When the material is heated at a low heating rate, the material has enough time for dynamic recovery and dynamic recrystallization during the heating process, which consumes the internal storage energy of the material to a certain extent. When the heating rate increases, the whole heating process is completed in a few seconds, and the material does not have time to release internal storage energy during the heating process. Some studies have also pointed out that the heating rate in the heating process will have an effect on the precipitated phase and dispersed phase of the material [29,30,31], which may also be one of the reasons why the heating rate will affect the micro-texture of the material after hot compression deformation. However, to further explain the cause and mechanism of this change, it is necessary to carry out TEM or in situ analysis of the materials.
Among the three heating rate levels designed in this study, 10 ° C / s and 100 ° C / s are high heating rates. Generally, in the hot compression experiments, the heating rise rate used by researchers is less than 1 ° C / s (usually 0.01 ° C / s or 0.1 ° C / s ). Therefore, the heating rates of 10 ° C / s and 100 ° C / s designed in this case belong to the level of high-temperature rise rate. The accurate threshold of heating rate needs to be verified and analyzed by more in-depth experiments, and the specific threshold value cannot be determined only according to the experimental results in this study.

5. Prediction Results and Analysis

5.1. Model Verification

The different states of hot deformation of the AA7075 are predicted using the secant linearization method on the basis of the improved VPSC model. The Voce hardening parameters of the materials used in the simulation are listed in Table 3. Figure 13 and Figure 14 ((a)–(i) corresponds to the experimental number (1)~(9)) are the IPF and ODF of the AA7075 after hot deformation, which were calculated by the improved VPSC model. Compared with the measured IPF and ODF, the micro-texture distribution and maximum intensity of the prediction results were consistent with the experimental results. As mentioned above, the material will undergo non-uniform deformation due to the influence of friction in the actual thermal deformation process (Section 2), and fine recrystallized particles are observed in the thermal deformation process (Section 4.2).

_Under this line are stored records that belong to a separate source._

(** The result of [setTip] does not depend on the old contents. *)
Lemma setTip_spec m c k i r : wf_store m → chain_ok m c → m !! k = Some i →
  startHeight_ c <= height i → back m (Z.to_nat (height i - startHeight_ c)) k = Some r →
  ∃ c', setTip m c (Some k) = Ok c' ∧ startHeight_ c' = startHeight_ c ∧ chain_of m c' k.
Proof.
  intros W Hok Hk Hle Hr. unfold setTip. rewrite (deref_eq _ _ _ Hk). simpl.
  destruct (Z.ltb_spec (height i) (startHeight_ c)); [lia|].
  set (N := Z.to_nat (height i - startHeight_ c)) in *.
  replace (Z.to_nat (height i - startHeight_ c + 1)) with (S N) by lia.
  destruct (setTip_loop_spec m c k i N W Hok Hk ltac:(lia) ltac:(eauto) (S N) N k
    (mkChain (startHeight_ c) (resize (S N) (chain c)))) as (c' & Hc' & Hs & Hlen & Hall);
    [lia|lia|by rewrite Nat.sub_diag|done|apply length_resize|intros; lia|done|].
  exists c'. split_and!; [done|done|]. exists i. rewrite Hs. split_and!; [done|lia|lia|].
  intros n Hn. rewrite Hlen. replace (S N - 1 - n)%nat with (N - n)%nat by lia.
  apply Hall. lia.
Qed.

Lemma chain_of_ok m c k : wf_store m → chain_of m c k → chain_ok m c.
Proof.
  intros W (i & Hk & Hle & Hlen & Hall). constructor.
  - intros n x Hx. destruct (Hall n) as (y & Hy & Hb); [by eapply lookup_lt_Some|].
    assert (y = x) as -> by congruence.
    destruct (back_height _ _ _ _ _ W Hk Hb) as (j & Hj & ?). exists j.
    apply lookup_lt_Some in Hx. split; [done|lia].
  - intros n x j Hx Hj. destruct (Hall (S n)) as (y & Hy & Hb); [by eapply lookup_lt_Some|].
    assert (y = x) as -> by congruence. apply lookup_lt_Some in Hx as Hlt.
    destruct (Hall n) as (z & Hz & Hbz); [lia|].
    replace (length (chain c) - 1 - n)%nat with ((length (chain c) - 1 - S n) + 1)%nat in Hbz by lia.
    rewrite (back_add _ _ _ _ _ Hb) in Hbz. simpl in Hbz. rewrite Hj in Hbz. simpl in Hbz.
    rewrite Hz. f_equal. by destruct (pprev j).
Qed.

Lemma chain_of_contains m c k x j : wf_store m → chain_of m c k → m !! x = Some j →
  ∃ b, contains m c (Some x) = Ok b ∧
    (b = true ↔ ancestor m x k ∧ startHeight_ c <= height j).
Proof.
  intros W Hc Hx. rewrite (contains_eq _ _ _ _ Hx). eexists. split; [done|].
  rewrite bool_decide_eq_true. destruct Hc as (i & Hk & Hle & Hlen & Hall). split.
  - intros (n & Hh & Hn)%chain_at_inv. split; [|lia].
    destruct (Hall n) as (y & Hy & Hb); [by eapply lookup_lt_Some|].
    eexists. rewrite Hb. congruence.
  - intros [Hanc Hge]. destruct (ancestor_back _ _ _ _ _ W Hk Hx Hanc) as [Hle' Hb].
    replace (height j) with (startHeight_ c + Z.of_nat (Z.to_nat (height j - startHeight_ c))) by lia.
    rewrite chain_at_lookup. destruct (Hall (Z.to_nat (height j - startHeight_ c))) as (y & Hy & Hby);
      [lia|]. rewrite Hy. simpl. rewrite <- Hby, <- Hb. f_equal. lia.
Qed.
(** A new chain holds the ancestors of its tip from the start height on, as far
    down as the store reaches. *)
Lemma newChain_loop m s k i N : wf_store m → m !! k = Some i → Z.of_nat N = height i - s →
  ∀ fuel n x c, (n < fuel)%nat → (n <= N)%nat → back m (N - n) k = Some x →
  startHeight_ c = s → length (chain c) = S N →
  (∀ q, (n < q <= N)%nat → mjoin (chain c !! q) = back m (N - q) k) →
  (∀ q, (q <= n)%nat → chain c !! q = Some None) →
  ∃ c', setTip_loop fuel m c (Some x) = Ok c' ∧ startHeight_ c' = s ∧ length (chain c') = S N ∧
    ∀ q, (q <= N)%nat → mjoin (chain c' !! q) = back m (N - q) k.
Proof.
  intros W Hk HN. induction fuel as [|fuel IH]; [lia|]. intros n x c Hfuel Hn Hx Hs Hlen Hhigh Hlow.
  destruct (back_height _ _ _ _ _ W Hk Hx) as (ix & Hix & Hh).
  cbn [setTip_loop]. rewrite (contains_eq _ _ _ _ Hix), (deref_eq _ _ _ Hix).
  assert (height ix = startHeight_ c + Z.of_nat n) as Hhx by lia.
  rewrite Hhx, chain_at_lookup, (Hlow n) by lia. cbn [mbind result_bind mjoin option_join].
  rewrite bool_decide_eq_false_2 by done. cbn [orb]. rewrite Hhx.
  replace (startHeight_ c + Z.of_nat n <? startHeight_ c) with false by bsplit. cbv zeta.
  rewrite (getPrev_eq _ _ _ W Hix). cbn [mbind result_bind].
  replace (Z.to_nat (startHeight_ c + Z.of_nat n - startHeight_ c)) with n by lia.
  set (c1 := mkChain (startHeight_ c) (<[n:=Some x]> (chain c))).
  assert (length (chain c1) = S N) as Hlen1 by (simpl; by rewrite length_insert).
  assert (∀ q, (n <= q <= N)%nat → mjoin (chain c1 !! q) = back m (N - q) k) as Hhigh1.
  { intros q Hq. simpl. destruct (decide (q = n)) as [->|].
    - by rewrite list_lookup_insert_eq by lia.
    - rewrite list_lookup_insert_ne by lia. apply Hhigh. lia. }
  assert (∀ q, (q < n)%nat → chain c1 !! q = Some None) as Hlow1.
  { intros q Hq. simpl. rewrite list_lookup_insert_ne by lia. apply Hlow. lia. }
  destruct (pprev ix) as [p|] eqn:Ep.
  - destruct (wf_prev m W _ _ _ Hix Ep) as (jp & Hjp & Hhp & _). destruct n as [|n].
    + exists c1. assert (setTip_loop fuel m c1 (Some p) = Ok c1) as ->.
      { assert (height jp <? startHeight_ c1 = true) as Hlt by (simpl; bsplit).
        destruct fuel; cbn [setTip_loop]; rewrite (contains_eq _ _ _ _ Hjp), (deref_eq _ _ _ Hjp);
          cbn [mbind result_bind]; by rewrite Hlt, orb_true_r. }
      split_and!; [done..|]. intros q Hq. apply Hhigh1. lia.
    + apply (IH n); [lia|lia| |done|done|intros; apply Hhigh1; lia|intros; apply Hlow1; lia].
      replace (N - n)%nat with ((N - S n) + 1)%nat by lia.
      rewrite (back_add _ _ _ _ _ Hx). simpl. by rewrite Hix; simpl; rewrite Ep.
  - exists c1. split_and!; [by destruct fuel|done|done|]. intros q Hq.
    destruct (Nat.le_gt_cases n q); [apply Hhigh1; lia|]. rewrite Hlow1 by lia. cbn [mjoin option_join].
    replace (N - q)%nat with ((N - n) + S (n - q - 1))%nat by lia. rewrite (back_add _ _ _ _ _ Hx). simpl.
    by rewrite Hix; simpl; rewrite Ep.
Qed.

Lemma newChain_contains m s k i : wf_store m → m !! k = Some i →
  ∃ c, newChain m s (Some k) = Ok c ∧ ∀ x j, m !! x = Some j →
    ∃ b, contains m c (Some x) = Ok b ∧ (b = true ↔ ancestor m x k ∧ s <= height j).
Proof.
  intros W Hk. unfold newChain, setTip. rewrite (deref_eq _ _ _ Hk). cbn [mbind result_bind startHeight_ chain].
  destruct (Z.ltb_spec (height i) s) as [Hlt|Hge].
  { eexists. split; [done|]. intros x j Hx. rewrite (contains_eq _ _ _ _ Hx). eexists. split; [done|].
    rewrite bool_decide_eq_true. split.
    - intros (n & _ & Hn)%chain_at_inv. cbn [chain] in Hn. by rewrite lookup_nil in Hn.
    - intros [Ha Hs]. destruct (ancestor_back _ _ _ _ _ W Hk Hx Ha). lia. }
  set (N := Z.to_nat (height i - s)). replace (Z.to_nat (height i - s + 1)) with (S N) by lia.
  destruct (newChain_loop m s k i N W Hk ltac:(lia) (S N) N k (mkChain s (resize (S N) []))) as (c & -> & Hs & Hlen & Hall);
    [lia|lia|by rewrite Nat.sub_diag|done|apply length_resize|intros; lia| |].
  { intros q Hq. cbn [chain]. unfold resize. rewrite take_nil. cbn [app length]. apply lookup_replicate. split; [done|lia]. }
  exists c. split; [done|]. intros x j Hx. rewrite (contains_eq _ _ _ _ Hx). eexists. split; [done|].
  rewrite bool_decide_eq_true. split.
  - intros (n & Hh & Hn)%chain_at_inv. split; [|lia]. apply lookup_lt_Some in Hn as Hlt.
    specialize (Hall n). rewrite Hn in Hall. cbn in Hall. eexists. symmetry. apply Hall. lia.
  - intros [Ha Hsj]. destruct (ancestor_back _ _ _ _ _ W Hk Hx Ha) as [Hle Hb].
    replace (height j) with (startHeight_ c + Z.of_nat (Z.to_nat (height j - s))) by lia.
    rewrite chain_at_lookup, Hall by lia. rewrite <- Hb. f_equal. lia.
Qed.
End facts.

Section findFork_facts.
Context {K B A : Type} `{Countable K}.
Implicit Types (m : gmap K (BlockIndex K B A)) (c : Chain K) (k t x : K).

Lemma findFork_loop_spec m c t : wf_store m → chain_of m c t →
  ∀ fuel k i, m !! k = Some i → height i < Z.of_nat fuel →
  ∃ r, findFork_loop fuel m c (Some k) = Ok r ∧
    match r with
    | Some f => ancestor m f k ∧ contains m c (Some f) = Ok true ∧
        (∀ g, ancestor m g k → contains m c (Some g) = Ok true → ancestor m g f)
    | None => ∀ g, ancestor m g k → contains m c (Some g) = Ok true → False
    end.
Proof.
  intros W Hc. induction fuel as [|fuel IH]; intros k i Hk Hf.
  { pose proof (wf_height m W _ _ Hk). lia. }
  cbn [findFork_loop]. destruct (chain_of_contains m c t k i W Hc Hk) as (b & Hb & _).
  rewrite Hb. cbn [mbind result_bind]. destruct b.
  { exists (Some k). split_and!; [done|apply ancestor_refl|done|done]. }
  assert (∀ g, ancestor m g k → contains m c (Some g) = Ok true →
    ∃ p, pprev i = Some p ∧ ancestor m g p) as Hstep.
  { intros g [[|n] Hn] Hg; simpl in Hn.
    - injection Hn as <-. congruence.
    - rewrite Hk in Hn. simpl in Hn. destruct (pprev i) as [p|]; [|done].
      exists p. split; [done|]. by exists n. }
  rewrite (getPrev_eq _ _ _ W Hk). cbn [mbind result_bind].
  destruct (pprev i) as [p|] eqn:E.
  - destruct (wf_prev m W _ _ _ Hk E) as (j & Hj & Hh & _).
    destruct (IH p j Hj ltac:(lia)) as (r & Hr & Hs). exists r. split; [done|].
    assert (ancestor m p k) as Hpk.
    { exists 1%nat. simpl. by rewrite Hk; simpl; rewrite E. }
    destruct r as [f|].
    + destruct Hs as (Hfp & Hcf & Hmax). split_and!; [by eapply ancestor_trans|done|].
      intros g Hg Hcg. destruct (Hstep g Hg Hcg) as (p' & [= <-] & Hgp). eauto.
    + intros g Hg Hcg. destruct (Hstep g Hg Hcg) as (p' & [= <-] & Hgp). eauto.
  - exists None. split; [by destruct fuel|]. intros g Hg Hcg.
    by destruct (Hstep g Hg Hcg) as (? & ? & _).
Qed.

Lemma chain_of_tip m c t i : chain_of m c t → m !! t = Some i →
  chain_tip c = Some t ∧ chainHeight c = height i.
Proof.
  intros (i' & Ht & Hle & Hlen & Hall) Hi. assert (i' = i) as -> by congruence.
  assert (chainHeight c = height i) as Hh by (unfold chainHeight; lia). split; [|done].
  unfold chain_tip, chain_empty. case_bool_decide as E; [by rewrite E in Hlen|].
  rewrite Hh. replace (height i) with (startHeight_ c + Z.of_nat (length (chain c) - 1)) by lia.
  rewrite chain_at_lookup. destruct (Hall (length (chain c) - 1)%nat) as (x & Hx & Hb); [lia|].
  rewrite Hx. simpl. rewrite <- Hb.
  by replace (length (chain c) - 1 - (length (chain c) - 1))%nat with 0%nat by lia.
Qed.

(** [setTip] rebuilds the chain incrementally, stopping at the first
    block that is already in place; whatever linked chain it starts from, the
    result is exactly the chain of ancestors of the new tip down to
    [startHeight_], and its [tip()] is the new tip. *)
Lemma setTip_correct m c k i r :
  wf_store m → chain_ok m c → m !! k = Some i → startHeight_ c <= height i →
  back m (Z.to_nat (height i - startHeight_ c)) k = Some r →
  ∃ c', setTip m c (Some k) = Ok c' ∧ startHeight_ c' = startHeight_ c ∧
    chain_of m c' k ∧ chain_ok m c' ∧ chain_tip c' = Some k.
Proof.
  intros W Hok Hk Hle Hr. destruct (setTip_spec m c k i r W Hok Hk Hle Hr) as (c' & Hc' & Hs & Hof).
  exists c'. split_and!; [done..|by eapply chain_of_ok|by eapply chain_of_tip].
Qed.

At present, the VPSC model cannot fully simulate the non-uniform deformation and recrystallization during the material deformation process, which may also be the main reason for the difference in details between the predicted results and the experimental results. The error of the prediction result of the texture evolution trend of AA7075 during hot compression deformation by the improved VPSC model is allowable in the study. Therefore, the improved VPSC model is validated to predict the texture evolution of AA7075 during hot compression deformation.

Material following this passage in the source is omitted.